Domestic Abuse

I have a soft spot in my heart for victims of domestic violence and abuse. I feel as though I can mentally put myself in the shoes of both the victim and slightly the perpetrator as well.

Mostly everyone has those memories of emotionally difficult relationships they have had, and maybe even regrettably had in the past, or maybe you like to call them bad relationships from the past.

The emotionally difficult relationships that I had in the past were difficult because of me. I take full responsibility for staying in a relationship even though I wasn’t happy.

I didn’t love myself and I didn’t like myself and I felt empty inside and needy. So, I looked for relationships to fill that hole and I stayed in relationships desperately hoping that one day that hole would disappear, no matter how unhappy or sad the relationship made me. Looking back, I’m sure I would have been less miserable if I would have remained single instead of relying on someone else with my every breath and thought to fill my empty heart and soul.

I can’t help but believe that domestically abusive relationships must share this same fact in common. The victim probably does not love themselves and does not believe they are worth better. The relationship must also serve some purpose that an outsider can’t see and is not easy for the victim to put in words.

Domestic violence is close to home for me as well. My grandma was a victim of domestic abuse and had a child with that perpetrator who also then abused that child.

My grandma was stronger than she probably even thought at that time and left the perpetrator, but was also left to raise a child on her own.

Later, I watched and experienced as my mom and I were verbally, psychologically, and on a few occasions physically abused by the same man who put a roof over our heads.

My mom stayed and I begged, but my mom stayed. It was so hard for me at that time to understand why she stayed. One day I asked her genuinely, “Why don’t you just divorce him?” She replied, “Because then we would be on welfare and live in an apartment.” I asked, “So?!” All I wanted was to be safe and stress-free and I wanted the same thing for my mom. I wanted us to be free and happy, but this relationship served another purpose for my mom — financial stability. A purpose that weighed more heavily than safety, self-respect, loving oneself, and mental health.

I always thought I would never be like my mom. I thought I would be strong and do the best for me, but in a tiny way I did exactly what she was doing right in front of me.

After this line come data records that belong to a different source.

(* ===== verification/SegmentRaceProps.v ===== *)
(** * Properties of the race on one segment

    The machine of [SegmentRace] computes what the manager's functions compute when a thread runs
    alone; under any interleaving the count stays exact and the janitors exclude each other; which
    attaches a reclaim respects, and which it does not. *)

From S2P Require Import Prelude Types Sync Security Lifecycle Registry Manager ManagerInv Janitor ManagerOps ManagerSteps ManagerProps.
From S2P Require Import SegmentRace.

#[local] Opaque NSLOTS reg_map.

(** ** A thread alone *)

Abbreviation W := (World mx_status).

(** What the machine sees of a world. *)
Definition view (nm : bytes) (id : nat) (w : W) : shared :=
  mkShared (sg_header (seg MxFree id w)) (sg_mutex (seg MxFree id w))
    (bool_decide (is_Some (w_names w !! nm))) (bool_decide (is_Some (entries MxFree w !! nm))).

Definition user_rel (x y : UPc * shared) : Prop := user_step x.1 x.2 = Some y.
Definition janitor_rel (o : Seen) (x y : JPc * shared) : Prop := janitor_step o x.1 x.2 = Some y.

Section views.
Variables (nm : bytes) (id : nat).

Lemma view_frame w w' :
  w_objs w' !! id = w_objs w !! id → w_names w' !! nm = w_names w !! nm → entries MxFree w' !! nm = entries MxFree w !! nm →
  view nm id w' = view nm id w.
Proof. intros E1 E2 E3. unfold view, seg. by rewrite E1, E2, E3. Qed.

Lemma view_upd f w s :
  w_objs w !! id = Some s → reg_id w ≠ Some id →
  view nm id (upd_seg f id w) = mkShared (sg_header (f s)) (sg_mutex (f s)) (sh_linked (view nm id w)) (sh_listed (view nm id w)).
Proof.
  intros Eo Hr. unfold view, seg, upd_seg, entries. cbn [set_objs w_objs w_names sh_linked sh_listed].
  rewrite lookup_alter_eq, Eo. cbn [fmap option_fmap option_map default].
  change (set_objs (alter f id (w_objs w)) w) with (upd_seg f id w).
  by rewrite (registry_of_upd_seg MxFree f id w) by by left.
Qed.

Lemma view_header f w s :
  w_objs w !! id = Some s → reg_id w ≠ Some id → view nm id (upd_header f id w) = on_header f (view nm id w).
Proof.
  intros Eo Hr. unfold upd_header. rewrite (view_upd _ w s Eo Hr). unfold view at 3, on_header, seg. cbn. by rewrite Eo.
Qed.

Lemma view_mutex m w s :
  w_objs w !! id = Some s → reg_id w ≠ Some id → view nm id (upd_seg (with_mutex m) id w) = put_mutex m (view nm id w).
Proof.
  intros Eo Hr. rewrite (view_upd _ w s Eo Hr). unfold put_mutex, view, seg. cbn. by rewrite Eo.
Qed.

Lemma view_unlink sys w : fail_unlink sys nm = None → view nm id (shm_unlink sys nm w).2 = put_linked false (view nm id w).
Proof.
  intros Hf. unfold shm_unlink. rewrite Hf. unfold view, put_linked. destruct (w_names w !! nm) eqn:En; cbn; rewrite ?En.
  - rewrite lookup_delete_eq. done.
  - done.
Qed.

Lemma view_unregister sys w :
  world_ok MxFree w → reg_id w ≠ Some id →
  view nm id (registry_unregister MxFree sys nm w).2 = put_listed false (view nm id w).
Proof.
  intros H Hr. destruct (unregister_same MxFree sys nm w H) as [S Ee]. unfold view, put_listed, seg.
  rewrite (sb_objs _ _ S id Hr), (sb_names _ _ S), Ee, lookup_delete_eq. done.
Qed.
End views.

Section solo.
Variables (sys : Sys) (nm : bytes) (id : nat) (w : W) (s : Segment mx_status).
Hypothesis Hok : world_ok MxFree w.
Hypothesis Hsys : sys_ok sys.
Hypothesis Hne : nm ≠ REGISTRY_NAME.
Hypothesis Hobj : w_objs w !! id = Some s.
Hypothesis Hreg : reg_id w ≠ Some id.

Lemma attach_solo mode :
  attachable MxFree sys nm w id s →
  rtc user_rel (UIdle mode, view nm id w) (UHeld mode false, view nm id (attached mode id w)).
Proof.
  intros At. pose proof (at_alive _ _ _ _ _ _ At) as Hal.
  assert (Hst : sh_state (view nm id w) = decode_state (state (sg_header s))).
  { unfold sh_state, view. cbn [sh_header]. by rewrite (seg_lookup MxFree w id s Hobj). }
  assert (Hl : sh_linked (view nm id w) = true).
  { cbn. by rewrite (at_name _ _ _ _ _ _ At), bool_decide_true. }
  eapply rtc_l; [unfold user_rel; cbn [fst snd user_step]; by rewrite Hl|].
  eapply rtc_l; [unfold user_rel; cbn [fst snd user_step]; rewrite bool_decide_false by (rewrite Hst; done); reflexivity|].
  destruct mode; [apply rtc_refl|].
  eapply rtc_l; [by unfold user_rel|].
  assert (Ev : view nm id (attached ReadWrite id w) = fetch_add 1 (view nm id w)).
  { exact (view_header nm id (λ h, set_ref_count (u32 (ref_count h + 1)) h) w s Hobj Hreg). }
  rewrite Ev. eapply rtc_once. unfold user_rel. cbn [fst snd user_step].
  change (sh_state (fetch_add 1 (view nm id w))) with (sh_state (view nm id w)).
  by rewrite bool_decide_false by (rewrite Hst; done).
Qed.
(* ===== verification/SegmentRing.v ===== *)
(** * Rings that live in segments

    A [MpscRing] of the source is a reference to the metadata block of a mapped segment and a
    span of its payload. Here it is a [RingView]: the object and the two offsets. Ring operations
    read the ring out of the shared object, run, and leave their stores there, so that every
    process that maps the object sees them. *)

From S2P Require Import Prelude Types Sync RingMem RingCells RingBytes RingProps.
From S2P Require Import Security Lifecycle Registry Manager ManagerInv Janitor ManagerOps ManagerSteps Contents.

(** ** The metadata block *)

(** [sizeof(RecordRingMeta)]; the fields take 24 bytes, the reserved rest 40. *)
Definition RecordRingMeta_size : Z := 64.
Definition META_FIELDS_SIZE : Z := 24.

Definition encode_meta (meta : RecordRingMeta) : bytes :=
  le_bytes 4 (record_max meta) ++ le_bytes 4 (record_stride meta) ++ le_bytes 4 (producer_mode meta) ++
  le_bytes 4 (consumer_mode meta) ++ le_bytes 8 (lost_count meta).

Definition decode_meta (b : bytes) : RecordRingMeta :=
  let rd n off := le_int (take n (drop off b)) in
  mkRecordRingMeta (rd 4%nat 0%nat) (rd 4%nat 4%nat) (rd 4%nat 8%nat) (rd 4%nat 12%nat) (rd 8%nat 16%nat).

(** The object a handle maps, the offset of the metadata block, and offset and size of the span. *)
Record RingView := mkRingView {
  rv_object : nat;
  rv_meta : Z;
  rv_payload : Z;
  rv_size : Z;
}.

Section view.
Context {Mx : Type} `{!RobustMutex Mx} (mx_new : Mx).

Abbreviation W := (World Mx).
Implicit Types w : W.

(** The bytes after the header. *)
Definition body_bytes (s : Segment Mx) : bytes :=
  match sg_body s with BytesBody b => b | RegistryBody _ => [] end.

Definition with_body (b : bytes) (s : Segment Mx) : Segment Mx :=
  mkSegment (sg_size s) (sg_header s) (sg_mutex s) (BytesBody b).

(** Reading and writing a span of the mapping; [None] is a span that leaves it. *)
Definition seg_span (off n : Z) (id : nat) (w : W) : option bytes :=
  load_bytes (off - SHMFX_HEADER_SIZE) n (body_bytes (seg mx_new id w)).

Definition put_span (off : Z) (bs : bytes) (id : nat) (w : W) : option W :=
  b ← store_bytes (off - SHMFX_HEADER_SIZE) bs (body_bytes (seg mx_new id w));
  Some (upd_seg (with_body b) id w).

(** [ring_meta(handle)] *)
Definition ring_meta (id : nat) (w : W) : option RecordRingMeta :=
  decode_meta <$> seg_span (metadata (sg_header (seg mx_new id w))).1 RecordRingMeta_size id w.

I got in relationships for one single purpose, for them to love me and fill the hole that was there because I didn’t love myself.

The hole was never filled by a relationship and instead I probably felt worse because I was desperately trying to attain something that was just unattainable through the means which I was trying.

I was emotionally cheated on, ignored, neglected, and once “playfully” slapped across the face, but I always stayed. I might have yelled at them and cried and was miserable, but I stayed.

It wasn’t until I was older and realized I needed to love myself because I couldn’t rely on anyone to be who I wanted them to be or give me what I needed. I didn’t trust anyone, but I realized if anything, I needed to learn to trust myself. If anyone was going to give me what I needed, it had to be me. After all, I was the only one who truly knew what I needed.

I did it. I began loving myself and trusting myself and I said goodbye to looking for relationships. I didn’t need a relationship. Then, to my surprise, a relationship found me and I chose that relationship for the very first time, for all the right reasons: compatibility, friendship, honesty, trust, and respect.

I know that my story cannot be compared to all the other horrific stories of domestic abuse that unfortunately exists, but that is not my purpose. My purpose it to share my story how it is and say that domestic abuse is real and scary and maybe even confusing. Never ask, “Why don’t they just leave?”, because it is much much much more complicated than that. Domestic violence and abuse touches an alarmingly amount of people; but I believe that the passion and understanding I carry for the issue makes me a strong candidate to work with such a sensitive and in-need community. I hope to one day be involved with making a difference in at least 1 persons life who has been affected by domestic abuse.